A bent piece of rebar protruded nearly two feet from the man's chest on the left side. Strapped to a backboard, the man's head was secured with a C-collar. His visible flesh was pale blue.
David held up his hands, the chain tight between his wrists. "Uncuff me. Now."
"They were blasting out a section of the building across the street," the other paramedic said. "Someone forgot he was in there and let fly."
"Release him immediately. This is no time to fuck around," Diane yelled over her shoulder as she ran toward the gurney, meeting it halfway, only to turn and run with it toward Trauma One. David jogged after her into the resuscitation suite, handcuffs jingling, and the two cops reluctantly followed. Diane moved alongside the body. "No spontaneous respirations, no pulse, and he's cyanotic."
David reached his cuffed hands out and felt the man's stomach, pushing gently. It gave with a soft crunching sound, as though he were pressing on a bag of Rice Krispies. Air had escaped from the man's lungs and moved beneath his skin. "Crepitance," he said.
Several hands grabbed the backboard when they reached the wider hospital gurney.
"On my count," Diane yelled. "Three, two, one." They slid the man safely over onto the new gurney, and the paramedics backed out to make more space.
By the time David glanced up at the man's face, Diane already had him intubated and hooked up to one hundred percent oxygen. She helped the nurse scissor off the man's clothes. "We're gonna have to open him up. Someone get me a thoracotomy tray!"
People scurried about the body. The superficial veins had collapsed; they had a rapid infuser going on the right arm. Jenkins watched them working on the body, his face angry and distant.
"Someone find a line in the femoral," David said. A junior nurse responded, digging in the hip with a needle. She got a flash of blood in the syringe. "Good," he said. "Now feed a guide wire through the needle. Right, right." The nurse slid a blue number-eight French catheter over the guide wire into the vein. "Don't let go of the guide wire."

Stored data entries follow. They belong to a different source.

(** ** Decoding *)

Lemma decode_bytes `{TypeEnv} calloc_ok R v type pre post :
  (forall n s, calloc_ok n s = true) -> wf R v type -> rt v type ->
  nest_internal type (dnest v type) <= UA_ENCODING_MAX_RECURSION + 1 ->
  UA_decodeBinary calloc_ok (pre ++ bytes_of v type ++ post) (zlen pre) type =
  (GOOD, Some v, zlen pre + zlen (bytes_of v type)).
Proof.
  intros Ha Hw Hrt Hn; set (buf := pre ++ _ ++ _).
  assert (Hd : dnest v type <= 21)
    by (unfold nest_internal, UA_ENCODING_MAX_RECURSION in Hn; destruct (builtin type); lia).
  assert (Hh : (height v <= decode_fuel)%nat).
  { pose proof (height_bound R v type Hw Hrt); unfold decode_fuel; destruct (is_ext v); lia. }
  assert (Hreads : reads buf (zlen pre) (bytes_of v type)).
  { split; [apply zlen_nonneg|]; exists post; split; [apply drop_zlen_app|].
    unfold buf; rewrite zlen_app; pose proof (zlen_nonneg (bytes_of v type ++ post)); lia. }
  assert (Hdok : dok buf (nest_internal type (dnest v type))
    (decodeBinaryInternal calloc_ok buf decode_fuel type) (bytes_of v type) v).
  { pose proof (decodeBinary_ok calloc_ok buf Ha R v type decode_fuel Hw Hrt Hh) as Hv.
    unfold decodeBinaryInternal, nest_internal; destruct (builtin type); [|done].
    apply dok_deeper; [apply dnest_nonneg|done]. }
  unfold UA_decodeBinary.
  destruct (Hdok (mkDCtx (zlen pre) 0 0%nat) Hreads Hn) as [k ->]; done.
Qed.
(* ===== verification/NetworkMessage.v ===== *)
(** * PubSub network messages ([src/pubsub/ua_pubsub_networkmessage.c])

    The UADP encoding of [UA_NetworkMessage] and [UA_DataSetMessage] on top of
    a [FieldCodec].  Encoders write to a buffer of fixed size; decoders work on
    a source buffer and an offset and fill a zeroed structure.

    A pointer to elements is a [UA_Array]; a read beyond its elements gives
    [UNDEFINED].  So does writing to an array for which there was no memory:
    the decoder checks the result of an allocation only for the nonce and the
    footer.  And so does deleting, after an error, a delta frame whose fields
    have not all been initialised. *)

From Stdlib Require Import ZArith Lia.
From stdpp Require Import base list numbers tactics sets.
From S2P Require Import Prelude UaTypes UaValue FieldCodec.

(** ** Data *)

Definition UA_FIELDENCODING_VARIANT : Z := 0.
Definition UA_FIELDENCODING_RAWDATA : Z := 1.
Definition UA_FIELDENCODING_DATAVALUE : Z := 2.

Definition UA_DATASETMESSAGE_DATAKEYFRAME : Z := 0.
Definition UA_DATASETMESSAGE_DATADELTAFRAME : Z := 1.
Definition UA_DATASETMESSAGE_EVENT : Z := 2.
Definition UA_DATASETMESSAGE_KEEPALIVE : Z := 3.

Definition UA_PUBLISHERDATATYPE_BYTE : Z := 0.
Definition UA_PUBLISHERDATATYPE_UINT16 : Z := 1.
Definition UA_PUBLISHERDATATYPE_UINT32 : Z := 2.
Definition UA_PUBLISHERDATATYPE_UINT64 : Z := 3.
Definition UA_PUBLISHERDATATYPE_STRING : Z := 4.

Definition UA_NETWORKMESSAGE_DATASET : Z := 0.

Record UA_DataSetMessageHeader := mkDSMHeader {
  dataSetMessageValid : bool;
  fieldEncoding : Z;
  dataSetMessageSequenceNrEnabled : bool;
  h_timestampEnabled : bool;
  statusEnabled : bool;
  configVersionMajorVersionEnabled : bool;
  configVersionMinorVersionEnabled : bool;
  dataSetMessageType : Z;
  picoSecondsIncluded : bool;
  dataSetMessageSequenceNr : Z;
  h_timestamp : Z;
  picoSeconds : Z;
  h_status : Z;
  configVersionMajorVersion : Z;
  configVersionMinorVersion : Z
}.

(** The union [data] of a DataSetMessage. *)
Inductive UA_DataSetMessage_Data :=
| KeyFrameData (fieldCount : Z) (dataSetFields : UA_Array UA_Value)
| DeltaFrameData (fieldCount : Z) (deltaFrameFields : UA_Array (Z * UA_Value)).

Record UA_DataSetMessage := mkDSM {
  header : UA_DataSetMessageHeader;
  data : UA_DataSetMessage_Data
}.

Record UA_NetworkMessageGroupHeader := mkGroupHeader {
  writerGroupIdEnabled : bool;
  groupVersionEnabled : bool;
  networkMessageNumberEnabled : bool;
  sequenceNumberEnabled : bool;
  writerGroupId : Z;
  groupVersion : Z;
  networkMessageNumber : Z;
  sequenceNumber : Z
}.

Record UA_NetworkMessageSecurityHeader := mkSecurityHeader {
  networkMessageSigned : bool;
  networkMessageEncrypted : bool;
  securityFooterEnabled : bool;
  forceKeyReset : bool;
  securityTokenId : Z;
  nonceLength : Z;
  messageNonce : UA_ByteString;
  securityFooterSize : Z
}.

(** The union [publisherId]: the integer of its first eight bytes, or a
    string. *)
Inductive PublisherId :=
| PublisherIdInt (image : Z)
| PublisherIdString (s : UA_String).

Record UA_NetworkMessage := mkNetworkMessage {
  version : Z;
  publisherIdEnabled : bool;
  groupHeaderEnabled : bool;
  payloadHeaderEnabled : bool;
  publisherIdType : Z;
  dataSetClassIdEnabled : bool;
  securityEnabled : bool;
  timestampEnabled : bool;
  picosecondsEnabled : bool;
  chunkMessage : bool;
  promotedFieldsEnabled : bool;
  networkMessageType : Z;
  publisherId : PublisherId;
  dataSetClassId : UA_Guid;
  groupHeader : UA_NetworkMessageGroupHeader;
  payloadCount : Z;                     (* payloadHeader.dataSetPayloadHeader.count *)
  dataSetWriterIds : UA_Array Z;
  timestamp : Z;
  picoseconds : Z;
  promotedFieldsSize : Z;
  promotedFields : UA_Array UA_Value;
  securityHeader : UA_NetworkMessageSecurityHeader;
  payloadSizes : UA_Array Z;            (* payload.dataSetPayload.sizes *)
  dataSetMessages : UA_Array UA_DataSetMessage;
  securityFooter : UA_ByteString;
  signature : UA_ByteString
}.

(** ** Masks *)

Definition NM_VERSION_MASK : Z := 15.
Definition NM_PUBLISHER_ID_ENABLED_MASK : Z := 16.
Definition NM_GROUP_HEADER_ENABLED_MASK : Z := 32.
Definition NM_PAYLOAD_HEADER_ENABLED_MASK : Z := 64.
Definition NM_EXTENDEDFLAGS1_ENABLED_MASK : Z := 128.
Definition NM_PUBLISHER_ID_MASK : Z := 7.
Definition NM_DATASET_CLASSID_ENABLED_MASK : Z := 8.
Definition NM_SECURITY_ENABLED_MASK : Z := 16.
Definition NM_TIMESTAMP_ENABLED_MASK : Z := 32.
Definition NM_PICOSECONDS_ENABLED_MASK : Z := 64.
Definition NM_EXTENDEDFLAGS2_ENABLED_MASK : Z := 128.
Definition NM_NETWORK_MSG_TYPE_MASK : Z := 28.
Definition NM_CHUNK_MESSAGE_MASK : Z := 1.
Definition NM_PROMOTEDFIELDS_ENABLED_MASK : Z := 2.
Definition GROUP_HEADER_WRITER_GROUPID_ENABLED : Z := 1.
Definition GROUP_HEADER_GROUP_VERSION_ENABLED : Z := 2.
Definition GROUP_HEADER_NM_NUMBER_ENABLED : Z := 4.
Definition GROUP_HEADER_SEQUENCE_NUMBER_ENABLED : Z := 8.
Definition SECURITY_HEADER_NM_SIGNED : Z := 1.
Definition SECURITY_HEADER_NM_ENCRYPTED : Z := 2.
Definition SECURITY_HEADER_SEC_FOOTER_ENABLED : Z := 4.
Definition SECURITY_HEADER_FORCE_KEY_RESET : Z := 8.
Definition DS_MESSAGEHEADER_DS_MSG_VALID : Z := 1.
Definition DS_MESSAGEHEADER_FIELD_ENCODING_MASK : Z := 6.
Definition DS_MESSAGEHEADER_SEQ_NR_ENABLED_MASK : Z := 8.
Definition DS_MESSAGEHEADER_STATUS_ENABLED_MASK : Z := 16.
Definition DS_MESSAGEHEADER_CONFIGMAJORVERSION_ENABLED_MASK : Z := 32.
Definition DS_MESSAGEHEADER_CONFIGMINORVERSION_ENABLED_MASK : Z := 64.
Definition DS_MESSAGEHEADER_FLAGS2_ENABLED_MASK : Z := 128.
Definition DS_MESSAGEHEADER_DS_MESSAGE_TYPE_MASK : Z := 15.
Definition DS_MESSAGEHEADER_TIMESTAMP_ENABLED_MASK : Z := 16.
Definition DS_MESSAGEHEADER_PICOSECONDS_INCLUDED_MASK : Z := 32.
Definition NM_SHIFT_LEN : Z := 2.
Definition DS_MH_SHIFT_LEN : Z := 1.

(** ** Optional parts *)

Definition UA_NetworkMessage_ExtendedFlags2Enabled (src : UA_NetworkMessage) : bool :=
  chunkMessage src || promotedFieldsEnabled src
  || negb (networkMessageType src =? UA_NETWORKMESSAGE_DATASET).

Definition UA_NetworkMessage_ExtendedFlags1Enabled (src : UA_NetworkMessage) : bool :=
  negb (publisherIdType src =? UA_PUBLISHERDATATYPE_BYTE)
  || dataSetClassIdEnabled src || securityEnabled src || timestampEnabled src
  || picosecondsEnabled src || UA_NetworkMessage_ExtendedFlags2Enabled src.

Definition UA_DataSetMessageHeader_DataSetFlags2Enabled (src : UA_DataSetMessageHeader) : bool :=
  negb (dataSetMessageType src =? UA_DATASETMESSAGE_DATAKEYFRAME)
  || h_timestampEnabled src || picoSecondsIncluded src.

(** ** Writing *)

(** [rv = m1; if(rv != GOOD) return rv; m2] *)
Definition wthen (m1 m2 : wenc) : wenc := fun b =>
  let '(rv, b) := m1 b in if bad rv then (rv, b) else m2 b.

(** [rv = m1;] with a status that is not looked at again; what follows an
    undefined execution is undefined. *)
Definition wignore (m1 m2 : wenc) : wenc := fun b =>
  let '(rv, b) := m1 b in if rv =? UNDEFINED then (rv, b) else m2 b.

Definition wret (s : status) : wenc := fun b => (s, b).

Definition wwhen (c : bool) (m : wenc) : wenc := if c then m else wret GOOD.

(** [for(i = 0; i < count; i++) { ... elems[i] ... }] *)
Fixpoint wfor {A} (count : nat) (elems : list A) (f : A -> wenc) : wenc :=
  match count with
  | O => wret GOOD
  | S count =>
      match elems with
      | a :: elems => wthen (f a) (wfor count elems f)
      | [] => wret UNDEFINED
      end
  end.

(** ** Reading: source buffer, offset, early return on errors *)

Definition ndec (A : Type) : Type := list Z -> Z -> status * option A * Z.

Definition nret {A} (a : A) : ndec A := fun _ off => (GOOD, Some a, off).
Definition nfail {A} (s : status) : ndec A := fun _ off => (s, None, off).

Definition nbind {A B} (m : ndec A) (k : A -> ndec B) : ndec B := fun src off =>
  let '(rv, a, off) := m src off in
  match a with
  | Some a => if bad rv then (rv, None, off) else k a src off
  | None => (rv, None, off)
  end.

Notation "'let?' x ':=' m 'in' k" := (nbind m (fun x => k))
  (at level 10, x name, m at level 100, k at level 200) : ua_scope.
Open Scope ua_scope.

(** A member that is read only when enabled and stays zero otherwise. *)
Definition nwhen {A} (b : bool) (zero : A) (m : ndec A) : ndec A :=
  if b then m else nret zero.

Fixpoint nfor {A} (count : nat) (m : ndec A) : ndec (list A) :=
  match count with
  | O => nret []
  | S count => let? a := m in let? l := nfor count m in nret (a :: l)
  end.

(** ** Memory

    [nm_malloc off n]: is there memory for [n] elements when the decoder has
    come to offset [off]? *)
Class NMAllocator := nm_malloc : Z -> Z -> bool.

(** An array of [n] elements whose address is used without a check: the first
    access to it follows a null pointer. *)
Definition nalloc `{NMAllocator} {A} (n : Z) (k : ndec A) : ndec A := fun src off =>
  if (0 <? n) && negb (nm_malloc off n) then (UNDEFINED, None, off) else k src off.

(** [rv = UA_ByteString_allocBuffer(...); if(rv != GOOD) return rv] *)
Definition nalloc_checked `{NMAllocator} {A} (n : Z) (k : ndec A) : ndec A := fun src off =>
  if negb (nm_malloc off n) then (BADOUTOFMEMORY, None, off) else k src off.

(** A step after whose failure uninitialised memory is left: [lost] is what
    becomes of its status. *)
Definition nlost {A} (lost : status -> status) (m : ndec A) : ndec A := fun src off =>
  let '(rv, a, off) := m src off in if bad rv then (lost rv, None, off) else (rv, a, off).

(** The array a decoder fills: [UA_Array_new] of no elements is the sentinel. *)
Definition new_array {A} (l : list A) : UA_Array A :=
  match l with [] => ArrEmpty | _ => ArrData l end.

Lemma arr_list_new {A} (l : list A) : arr_list (new_array l) = l.
Proof. by destruct l. Qed.

Section Messages.
Context {FC : FieldCodec} {NM : NMAllocator}.

Definition enc_byte (z : Z) : wenc := fc_encode (VInt z) UA_TYPES_BYTE.
Definition enc_uint16 (z : Z) : wenc := fc_encode (VInt z) UA_TYPES_UINT16.
Definition enc_uint32 (z : Z) : wenc := fc_encode (VInt z) UA_TYPES_UINT32.
Definition enc_uint64 (z : Z) : wenc := fc_encode (VInt z) UA_TYPES_UINT64.
Definition enc_datetime (z : Z) : wenc := fc_encode (VInt z) UA_TYPES_DATETIME.

Definition dec_value (t : UA_DataType) : ndec UA_Value := fun src off => fc_decode src off t.

(** The typed decoders; another kind of value cannot be stored. *)
Definition dec_int (t : UA_DataType) : ndec Z :=
  let? v := dec_value t in match v with VInt z => nret z | _ => nfail UNDEFINED end.
Definition dec_string (t : UA_DataType) : ndec UA_String :=
  let? v := dec_value t in match v with VString s => nret s | _ => nfail UNDEFINED end.
Definition dec_guid : ndec UA_Guid :=
  let? v := dec_value UA_TYPES_GUID in match v with VGuid g => nret g | _ => nfail UNDEFINED end.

Six units arrived from the blood bank. Diane pulled on a gown and gloves. "Switch the saline for O-neg."
David turned and shoved his hands at Jenkins. "Enough already. Take these things off me. Now." Lab techs and nurses darted around them to get to the gurney.
The thoracotomy tray arrived, swathed in blue towels. Pulling the towels aside to reveal a forceps, rib spreader, rib cutter, and an array of gleaming scalpels, Diane paused and turned to the officers. David's hands were inches from Jenkins's chest, but Jenkins didn't so much as look down at them; he kept his cold, hard gaze locked on David's face.
Diane crossed her arms. "I can't do this without him," she said. "Get ready for a lawsuit."
The activity around the body seemed to stop. For an instant, all eyes were on David and Jenkins. Bronner broke the silence, stepping forward to unlock the cuffs. Jenkins tried to restrain him, but Bronner shoved him away fiercely. "You'd better settle down there, pup," he growled.
Jenkins's face was alive with emotion-rage, frustration, humiliation. He glared at Bronner, then turned and banged out through the doors. Bronner quickly unlocked David's cuffs and walked out also, his boots creaking.
David had his stethoscope off his shoulders and into place immediately. He set the bell over the man's left lung, then his right. Miraculously, there were no decreased breathing sounds-neither lung had collapsed. "What are our three major concerns with a penetration to the mediastinum?" he asked.
"Tension pneumothorax, pericardial tamponade, lacerated aorta." Using a squirt bottle, Diane doused the man's left side in Betadine, the antiseptic falling across the ribs like an orange drape. Her gloved fingers felt their way into position on the man's side, finding his fifth intercostal space. Using a scalpel, she sliced downward from the man's sternum, carving an arc that ran the length of his ribs. Blood gushed over her hands, coating her white gloves crimson as she continued to cut down to the muscle.
Jill's patterned scrub top, a cheery Amazon green number decorated with frogs, seemed oddly discordant. She leaned over with the spray bottle to clear the wound for Diane. A spurt of blood caught a poison arrow frog across the face.
A flash of aqua green scrubs to David's left. "Surgeon's stuck in a mess of an appendectomy," he heard the clerk say. "The junior surge resident is on his way down."
Diane finished scissoring through the intercostal muscles, then wedged a rib spreader into the bloody gap. The pronged tool was silver and ratcheted, and she flipped out the handle and cranked it like a winch. The man's ribs stretched, then snapped, sending a splattering of blood across her surgical gown and Jill's face.
"How's the left lung?" David asked.
Diane peered into the hole in the man's body. "Looks fine."
"Now feel your way in there. Check to make sure the aorta isn't lacerated."